Their exist a fraudulent gambling den that uses $2$ kinds of dices. A fair dice which has a $\frac16$ probability of rolling any number, their also exist a loaded dice that has $0.5$ possibility to roll a $6$ and $0.1$ possibility to roll any other number. The possibility that the fraudulent gambling den switches from the fair to loaded dice is $0.01$ and the probability of switching back from loaded to fair is $0.2$.
Sequentially record dice by $q_{1},q_{2},q_{3}...,$ and numbers rolled by $o_{1},o_{2},o_{3}..$ for example $:q_{1}= F, o_{1}=2$ means the first die is Fair and by rolling the first die the number is observed is $2$, moreover $p(q_{1}=F)=P(q_{1}=L)=0.5.$
Derive the following possibility that : $P(o_{100}=4|q_{99}=F), P(q_{3}=L|o_{1}=1,o_{2}=3),$
$P(o_{100}=4 ,q_{99}=L| q_{98}=F), P(o_{15}=3,o_{16}=6|q_{14}=F), P(o_{1}=4,o_{2}=2,q_{2}=F), $
$P(o_{1}=4,o_{2}=2,o_{3}=4,q_{3}=F)$
One must use the theorem $$P(A_i | B) = \frac{P(B|A_i) * p(A_i)}{P(B)}$$
I must assume that $P(B|A) = 0.016666$ and $p(A_i) = 0.5$ $p(B) = 0.1$
Then $$P(A_i | B) =\frac{0.016666 * 0.5}{0.1} = 0.08$$
My question for this problem is there any steps that I may be missing. I feel that their must be a second step in this problem. Also the Markov chain must play in important part in solving this enigma.
We have a vector repartiton $\begin{pmatrix} F \\ L \end{pmatrix}$ and a transformation matrix $ T = \begin{pmatrix} 0.9 & 0.1 \\ 0.2 & 0.8 \end{pmatrix}$. At each step, the probabilities to be in the states Fair and Loaded are reflected by the components of the vector.

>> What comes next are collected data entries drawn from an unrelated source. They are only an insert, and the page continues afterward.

Lemma dispatch_settled E ev a ss ss' sent :
  scroll_settled E (ss_background ss) ->
  dispatch E ev a ss = Done ss' sent ->
  scroll_settled E (ss_background ss').
Proof.
  intros Hin Hd.
  destruct (dispatch_is_case E ev a ss)
    as [pre cur focus bg1 Hcore Hq H1 H2|cur focus base sent0 Hq H1 H2|H1 H2
       |He Hf|cb He Hf Hn0|cb He Hf Hn0|w He];
    try discriminate.
  - apply after_done in Hd. destruct Hd as [sent' [Hd ->]].
    apply with_background_done in Hd. destruct Hd as [bg' [Hd ->]]. simpl.
    destruct (bg_frame bg1) as [cb|] eqn:Hf.
    + rewrite (draw_while_outstanding E a bg1 cb Hf) in Hd. inversion Hd; subst.
      intro Hn. discriminate Hn.
    + intros _. apply (draw_clamps E a bg1 bg' sent' Hf Hd).
  - inversion Hd; subst. simpl.
    apply (scroll_settled_ext E (ss_background ss)); try reflexivity. exact Hin.
  - inversion Hd; subst. simpl.
    apply (scroll_settled_ext E (ss_background ss)); try reflexivity. exact Hin.
  - apply after_done in Hd. destruct Hd as [sent' [Hd ->]].
    apply with_background_done in Hd. destruct Hd as [bg' [Hd ->]]. simpl.
    intros _.
    apply (draw_clamps E a (set_frame None (ss_background ss)) bg' sent' eq_refl Hd).
  - inversion Hd; subst. simpl.
    apply (scroll_settled_ext E (ss_background ss)); try reflexivity. exact Hin.
Qed.

Lemma run_settled E evs : forall ss ss' sent,
  scroll_settled E (ss_background ss) ->
  run E evs ss = Done ss' sent ->
  scroll_settled E (ss_background ss').
Proof.
  induction evs as [|[ev a] rest IH]; intros ss ss' sent Hs Hr; simpl in Hr.
  - inversion Hr; subst. exact Hs.
  - destruct (dispatch E ev a ss) as [s1 sent1|] eqn:Hd; [|discriminate].
    apply after_done in Hr. destruct Hr as [sent2 [Hr _]].
    apply (IH s1 ss' sent2); [|exact Hr].
    apply (dispatch_settled E ev a ss s1 sent1 Hs Hd).
Qed.

Lemma scroll_limit_nonneg E bg : (0 <=? scroll_limit E bg)%float = true.
Proof.
  unfold scroll_limit.
  destruct (0 <? scroll_bound E bg)%float eqn:H; [apply flt_fle; exact H | reflexivity].
Qed.

Lemma initial_settled E surface :
  scroll_settled E (ss_background (initial_session surface)).
Proof.
  intros _. split; [|reflexivity].
  split; [reflexivity|]. apply scroll_limit_nonneg.
Qed.

(** For a surface at least the two paddings high, the unsigned difference
    is the difference. *)
Lemma visible_height_plain bg :
  2 * MENU_PADDING <= bg_height bg < 2 ^ 32 ->
  visible_height bg = bg_height bg - 2 * MENU_PADDING.
Proof.
  intro H. unfold visible_height. change (MENU_PADDING * 2) with 20.
  change (2 * MENU_PADDING) with 20 in *. apply to_uint32_small. lia.
Qed.

(** ** Hit test *)

Lemma flt_nonzero (x : double) : (0 <? x)%float = true -> (x =? 0)%float = false.
Proof.
  rewrite FloatAxioms.ltb_spec, FloatAxioms.eqb_spec.
  change (Prim2SF 0) with (S754_zero false).
  destruct (Prim2SF x) as [s|s| |s m e]; try discriminate;
    destruct s; try discriminate; reflexivity.
Qed.

Lemma floor_nonneg (f : spec_float) (i : Z) :
  match f with
  | S754_infinity s | S754_finite s _ _ => s = false
  | _ => True
  end -> floor f = Some i -> 0 <= i.
Proof.
  destruct f as [s|s| |s m e]; unfold floor; intros Hs H; try discriminate.
  - inversion H. lia.
  - subst s.
    assert (Hi : (if 0 <=? e then Z.pos m * 2 ^ e else Z.pos m / 2 ^ (- e)) = i)
      by congruence.
    subst i. destruct (0 <=? e) eqn:He.
    + apply Z.leb_le in He. apply Z.mul_nonneg_nonneg; [lia|].
      apply Z.pow_nonneg. lia.
    + apply Z.leb_gt in He. apply Z.div_pos; [lia|].
      apply Z.pow_pos_nonneg; lia.
Qed.

Lemma SFdiv_sign (x y : double) :
  (0 <=? x)%float = true -> (0 <? y)%float = true ->
  match Prim2SF (x / y) with
  | S754_infinity s | S754_finite s _ _ => s = false
  | _ => True
  end.
Proof.
  rewrite FloatAxioms.leb_spec, FloatAxioms.ltb_spec, FloatAxioms.div_spec.
  change (Prim2SF 0) with (S754_zero false).
  intros Hx Hy.
  destruct (Prim2SF x) as [sx|sx| |sx mx ex], (Prim2SF y) as [sy|sy| |sy my ey];
    try discriminate Hx; try discriminate Hy;
    repeat match goal with s : bool |- _ => destruct s end;
    try discriminate Hx; try discriminate Hy; try exact I; try reflexivity.
  unfold SF64div, SFdiv.
  destruct (SFdiv_core_binary prec emax (Z.pos mx) ex (Z.pos my) ey) as [[mz ez] lz].
  pose proof (binary_round_aux_sign (xorb false false) mz ez lz) as S.
  destruct (binary_round_aux prec emax (xorb false false) mz ez lz);
    try exact I; exact S.
Qed.

(** The index the handler converts is the floor of the quotient, when that
    fits a [guint]; nothing else converts. *)
Lemma div_to_guint_floor (x y : double) :
  (0 <=? x)%float = true -> (0 <? y)%float = true ->
  div_to_guint x y
  = match floor (Prim2SF (x / y)) with
    | Some i => if i <? 2 ^ 32 then Some i else None
    | None => None
    end
  /\ (forall i, floor (Prim2SF (x / y)) = Some i -> 0 <= i).
Proof.
  intros Hx Hy. pose proof (SFdiv_sign x y Hx Hy) as Hs.
  unfold div_to_guint, double_to_guint.
  rewrite (truncate_floor _ Hs).
  split; [|intros i Hi; apply (floor_nonneg _ _ Hs Hi)].
  destruct (floor (Prim2SF (x / y))) as [i|] eqn:Hf; [|reflexivity].
  pose proof (floor_nonneg _ _ Hs Hf) as H0.
  apply Z.leb_le in H0. rewrite H0. reflexivity.
Qed.


(** A left-button release with a row height that is not zero, unfolded. *)
Lemma button_left_release E bg :
  (ext_height (bg_extents bg) =? 0)%float = false ->
  background_pointer_button E BTN_LEFT WL_POINTER_BUTTON_STATE_RELEASED bg =
  if (0 <=? menu_y bg)%float then
    match div_to_guint (menu_y bg) (ext_height (bg_extents bg)) with
    | Some idx =>
        match g_list_nth_data (application_list E) idx with
        | Some app => Done bg (launch_app E app)
        | None => Done bg []
        end
    | None => Fault []
    end
  else Done bg [].
Proof.
  intro Hh. unfold background_pointer_button. rewrite Hh. reflexivity.
Qed.


Lemma button_zero_height E button state bg :
  (ext_height (bg_extents bg) =? 0)%float = true ->
  background_pointer_button E button state bg = Done bg [].
Proof.
  intro H. unfold background_pointer_button.
  rewrite H, andb_false_r. reflexivity.
Qed.

Lemma launch_app_once E app :
  filter is_launch (launch_app E app) = [g_app_info_launch app].
Proof. unfold launch_app. destruct (launch_succeeds E app); reflexivity. Qed.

The initial states must be set. for example $\begin{pmatrix} 1 \\ 0 \end{pmatrix}$ when starting with a fair dice or $\begin{pmatrix} 0.314 \\ 0.686 \end{pmatrix}$ if you want to start from such state.
The probability $\vec P$ to get a single result at a step $s$ after $\vec V$ has been set is :
$\vec P = \begin{pmatrix} P_1 \\ P_2 \\ P_3 \\ P_4 \\ P_5 \\ P_6 \end{pmatrix} = \vec V \times T^{s} \times D = \begin{pmatrix} F \\ L \end{pmatrix} \times \begin{pmatrix} 0.9 & 0.1 \\ 0.2 & 0.8 \end{pmatrix}^{s} \times \begin{pmatrix} 0.2 & 0.1 \\ 0.2 & 0.1 \\ 0.2 & 0.1 \\ 0.2 & 0.1 \\ 0.2 & 0.1 \\ 0.2 & 0.5\end{pmatrix} $
the $P_i$ are the probability to get the outcome $i$ accordingly to the initial conditions and the number of steps.

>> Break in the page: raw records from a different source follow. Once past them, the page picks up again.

(** * Persistence adapter of the chat server: deletion log, credentials,
      tag search and identifier codec

    A shallow embedding of [server/db/postgres/adapter.go].  Tables are lists
    of rows in storage order, a statement is the list operation it denotes,
    and every adapter method is a function from the stored state to a result
    and the next stored state.

    The relational engine is the adapter's collaborator, so it is modelled by
    its relational meaning only: it is total, placeholder [$k] is bound to the
    k-th argument of the call, a column never equals an argument of another
    kind, and the errors it raises are the violations of the constraints
    declared in [CreateDb] and the refusal of a statement that assigns to a
    column a value of another kind than the column has ([done=0] for a
    boolean).  Quoting of identifiers that only one dialect accepts is read
    for what it denotes, and an empty statement yields no row.  A query
    without [ORDER BY] yields rows in storage order, and [ORDER BY] is
    stable: rows with equal keys stay in storage order.

    Where the adapter rewrites the placeholder numbers of a statement after
    it has built its arguments ([credDel], [messageDeleteList]), the text of
    the condition is built as the code builds it and the numbers are read
    back from the text.  Where it hands a statement to [sqlx.In], the
    statement is given to [Sqlx.In] as the code writes it.

    The code of packages [store] and [types] is outside this file: their
    functions are the fields of [Packages], and what the specification says
    of the identifier codec is [codec_contract].

    The second part of the definitions covers the authentication records,
    the devices, the file uploads, the creation and sharing of topics and the
    deletion of subscriptions and topics.  The tables these methods add are
    kept in [Store], around the state of the other methods; [json.Marshal]
    and the owner bit of an access mode are parameters of the methods that
    use them. *)

From Stdlib Require Import ZArith List String Ascii Bool Lia Arith Sorted.
Import ListNotations.
Local Open Scope string_scope.
Local Open Scope Z_scope.

(** ** Go primitives *)

Module Go.

(** [int] and [int64] are 64 bits wide; arithmetic wraps silently. *)
Definition wrap64 (z : Z) : Z := (z + 2 ^ 63) mod 2 ^ 64 - 2 ^ 63.

Definition add (a b : Z) : Z := wrap64 (a + b).
Definition sub (a b : Z) : Z := wrap64 (a - b).

Definition MaxInt64 : Z := 2 ^ 63 - 1.
Definition MinInt64 : Z := - 2 ^ 63.

Definition digit (d : Z) : ascii := ascii_of_nat (48 + Z.to_nat d).

Definition digit_val (c : ascii) : option Z :=
  let n := nat_of_ascii c in
  if ((48 <=? n) && (n <=? 57))%nat then Some (Z.of_nat (n - 48)) else None.

Fixpoint digits (fuel : nat) (n : Z) (acc : string) : string :=
  match fuel with
  | O => acc
  | S f =>
      let acc' := String (digit (n mod 10)) acc in
      if n <? 10 then acc' else digits f (n / 10) acc'
  end.

Definition decimal (n : Z) : string :=
  digits (S (Z.to_nat (Z.log2 n))) n "".

(** [strconv.FormatInt(n, 10)] and [strconv.Itoa]. *)
Definition FormatInt (n : Z) : string :=
  if n <? 0 then String "-" (decimal (- n)) else decimal n.

Definition Itoa : Z -> string := FormatInt.

Fixpoint parse_acc (s : string) (v : Z) : option Z :=
  match s with
  | EmptyString => Some v
  | String c s' =>
      match digit_val c with
      | Some d => parse_acc s' (10 * v + d)
      | None => None
      end
  end.

Definition parse_digits (s : string) : option Z :=
  match s with
  | EmptyString => None
  | _ => parse_acc s 0
  end.

(** [strconv.ParseInt(s, 10, 64)]: the value and whether an error is
    reported.  A syntax error yields 0, a range error the nearest bound. *)
Definition split_sign (s : string) : bool * string :=
  match s with
  | String "+" r => (false, r)
  | String "-" r => (true, r)
  | _ => (false, s)
  end.

Definition ParseInt (s : string) : Z * bool :=
  let '(neg, body) := split_sign s in
  match parse_digits body with
  | None => (0, true)
  | Some un =>
      if neg then
        if 2 ^ 63 <? un then (MinInt64, true) else (- un, false)
      else
        if 2 ^ 63 <=? un then (MaxInt64, true) else (un, false)
  end.

Fixpoint drop (n : nat) (s : string) : string :=
  match n, s with
  | O, _ => s
  | S k, String _ s' => drop k s'
  | S _, EmptyString => EmptyString
  end.

(** [strings.Replace(s, old, new, 1)] for a non-empty [old]. *)
Fixpoint ReplaceFirst (s old new : string) : string :=
  match s with
  | EmptyString => EmptyString
  | String c s' =>
      if prefix old s then new ++ drop (String.length old) s
      else String c (ReplaceFirst s' old new)
  end.

Fixpoint rev_string (s acc : string) : string :=
  match s with
  | EmptyString => acc
  | String c s' => rev_string s' (String c acc)
  end.

Fixpoint trim_left (c : ascii) (s : string) : string :=
  match s with
  | String d s' => if Ascii.eqb c d then trim_left c s' else s
  | EmptyString => EmptyString
  end.

(** [strings.TrimRight(s, c)] for a one-character cutset. *)
Definition TrimRight (s : string) (c : ascii) : string :=
  rev_string (trim_left c (rev_string s "")) "".

(** The placeholder numbers of a statement, in order of appearance: each
    [$] followed by a run of digits. *)
Fixpoint take_number (s : string) (v : Z) : Z :=
  match s with
  | String c s' =>
      match digit_val c with
      | Some d => take_number s' (10 * v + d)
      | None => v
      end
  | EmptyString => v
  end.

Fixpoint placeholders (s : string) : list Z :=
  match s with
  | EmptyString => []
  | String c s' =>
      if Ascii.eqb c "$" then take_number s' 0 :: placeholders s'
      else placeholders s'
  end.

End Go.

(** ** Package [sqlx] *)

Module Sqlx.

(** The number of [?] marks in a statement. *)
Fixpoint marks (s : string) : nat :=
  match s with
  | EmptyString => 0
  | String c s' => (if Ascii.eqb c "?" then 1 else 0) + marks s'
  end.

(** The marks that stand for a slice of [n] values. *)
Fixpoint expanded (n : nat) : string :=
  match n with
  | O => ""
  | S O => "?"
  | S k => "?, " ++ expanded k
  end.

(** [sqlx.In(query, slice)] for a slice of [n] values: the statement with
    its mark replaced by [n] marks.  An empty slice, a statement without a
    mark and a statement with more marks than arguments are errors, and an
    error comes with an empty statement and no argument: [None]. *)
Definition In (query : string) (n : nat) : option string :=
  match n, marks query with
  | S _, 1%nat => Some (Go.ReplaceFirst query "?" (expanded n))
  | _, _ => None
  end.

End Sqlx.

(** ** Values, rows and the stored state *)

Definition Uid := Z.
Definition ZeroUid : Uid := 0.
Definition IsZero (u : Uid) : bool := u =? 0.

Definition time := Z.

Inductive sqlval :=
| VNull
| VInt (n : Z)
| VStr (s : string)
| VTime (t : time)
| VBool (b : bool).

(** [col = $k]: a column value against a bound argument. *)
Definition sql_eq (col arg : sqlval) : bool :=
  match col, arg with
  | VInt a, VInt b => a =? b
  | VStr a, VStr b => String.eqb a b
  | VTime a, VTime b => a =? b
  | VBool a, VBool b => Bool.eqb a b
  | _, _ => false
  end.

(** [col BETWEEN $i AND $j] on an integer column. *)
Definition sql_between (col lo hi : sqlval) : bool :=
  match col, lo, hi with
  | VInt c, VInt l, VInt h => (l <=? c) && (c <=? h)
  | _, _, _ => false
  end.

(** The kinds of column that [CreateDb] declares. *)
Inductive sqlkind := KInt | KStr | KTime | KBool.

(** [SET col=v]: a column takes a value of its own kind, or NULL. *)
Definition sql_assignable (col : sqlkind) (v : sqlval) : bool :=
  match col, v with
  | _, VNull => true
  | KInt, VInt _ | KStr, VStr _ | KTime, VTime _ | KBool, VBool _ => true
  | _, _ => false
  end.

(** The argument bound to placeholder [$k]; NULL when there is none. *)
Definition bind (args : list sqlval) (k : Z) : sqlval :=
  if k <=? 0 then VNull else nth (Z.to_nat (k - 1)) args VNull.

Definition is_null {A} (o : option A) : bool :=
  match o with None => true | Some _ => false end.

Record DefaultAccess := { Auth : Z; Anon : Z }.

Record user_row := {
  u_id : Z;
  u_createdat : time;
  u_updatedat : time;
  u_deletedat : option time;
  u_access : DefaultAccess;
  u_lastseen : option time;
  u_useragent : string;
  u_public : option string;
  u_tags : list string }.

Record usertag_row := { ut_userid : Z; ut_tag : string }.

Record topic_row := {
  t_createdat : time;
  t_updatedat : time;
  t_deletedat : option time;
  t_touchedat : option time;
  t_name : string;
  t_owner : Z;
  t_access : DefaultAccess;
  t_seqid : Z;
  t_delid : Z;
  t_public : option string;
  t_tags : list string }.

Record topictag_row := { tt_topic : string; tt_tag : string }.

Record sub_row := {
  s_createdat : time;
  s_updatedat : time;
  s_deletedat : option time;
  s_userid : Z;
  s_topic : string;
  s_delid : Z;
  s_recvseqid : Z;
  s_readseqid : Z;
  s_modewant : string;
  s_modegiven : string;
  s_private : option string }.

Now for you exercise : each sub question data must give 3 arguments, the number of steps , the initial setting and the target outcome(s). Let's see 2 computations you have to do :
$P(o_{100}=4|q_{99}=F)$ : I understand this one : $\vec P = \vec V \times T^{100-99} \times D$ with $\vec V = \begin{pmatrix} 1 \\ 0 \end{pmatrix}$ , $s=100-99$ and the probability being the 4th row of the resulting vector.

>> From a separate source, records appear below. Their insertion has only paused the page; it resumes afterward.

(** C7.  On a tick whose two fetches succeed with the checksum the
    record already holds (and that is not empty), the record keeps both
    fields, [SendWebHook] is not entered and no POST goes out; and two
    runs of the compare logic on the same fetched values never enter
    [SendWebHook] twice. *)
Theorem tick_same_checksum_no_action s w c w1 v w2 :
  runState (GetChecksum s) w = (Ok c, w1) ->
  runState (GetVersion s) w1 = (Ok v, w2) ->
  CheckSum (arcdps w) <> "" ->
  c = CheckSum (arcdps w) ->
  (arcdps (execState (tick s) w) = arcdps w
   /\ notifications (events (tick s) w) = []
   /\ posts (events (tick s) w) = [])
  /\ (forall w0 c0 v0,
        (length (notifications (events (compare s c0 v0 ;; compare s c0 v0) w0)) <= 1)%nat).
Proof.
  intros H1 H2 NE Ec. split; [|intros; apply compare_twice].
  destruct (tick_events_fetched s w c w1 v w2 H1 H2) as [fetch [[LN LP] [A [E Ev]]]].
  rewrite <- A in NE, Ec. symmetry in Ec.
  pose proof (compare_same s c v w2 NE Ec) as C.
  rewrite (Ev []) by now rewrite C, app_nil_r.
  rewrite E, C, app_nil_r. auto.
Qed.

(** What a tick can do to the record. *)
Lemma compare_record s c v w :
  arcdps (execState (compare s c v) w) = arcdps w \/
  arcdps (execState (compare s c v) w) = {| Timestamp := v; CheckSum := c |}.
Proof.
  destruct (compare_cases s c v w) as [evs [_ [[_ [_ R]]|[[_ [_ [_ R]]]|[_ [_ [_ [_ R]]]]]]]].
  - now right.
  - left. now rewrite R.
  - now right.
Qed.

$P(q_{3}=L|o_{1}=1,o_{2}=3)$ : I don't understand it. Outcomes are on a step without initial conditions and knowing that the next state in Loaded doesn't help ( me ). Perhaps, it is a mismatch.
Anyway, I hope that the above informations will help and/or that they will incitate others to better answers.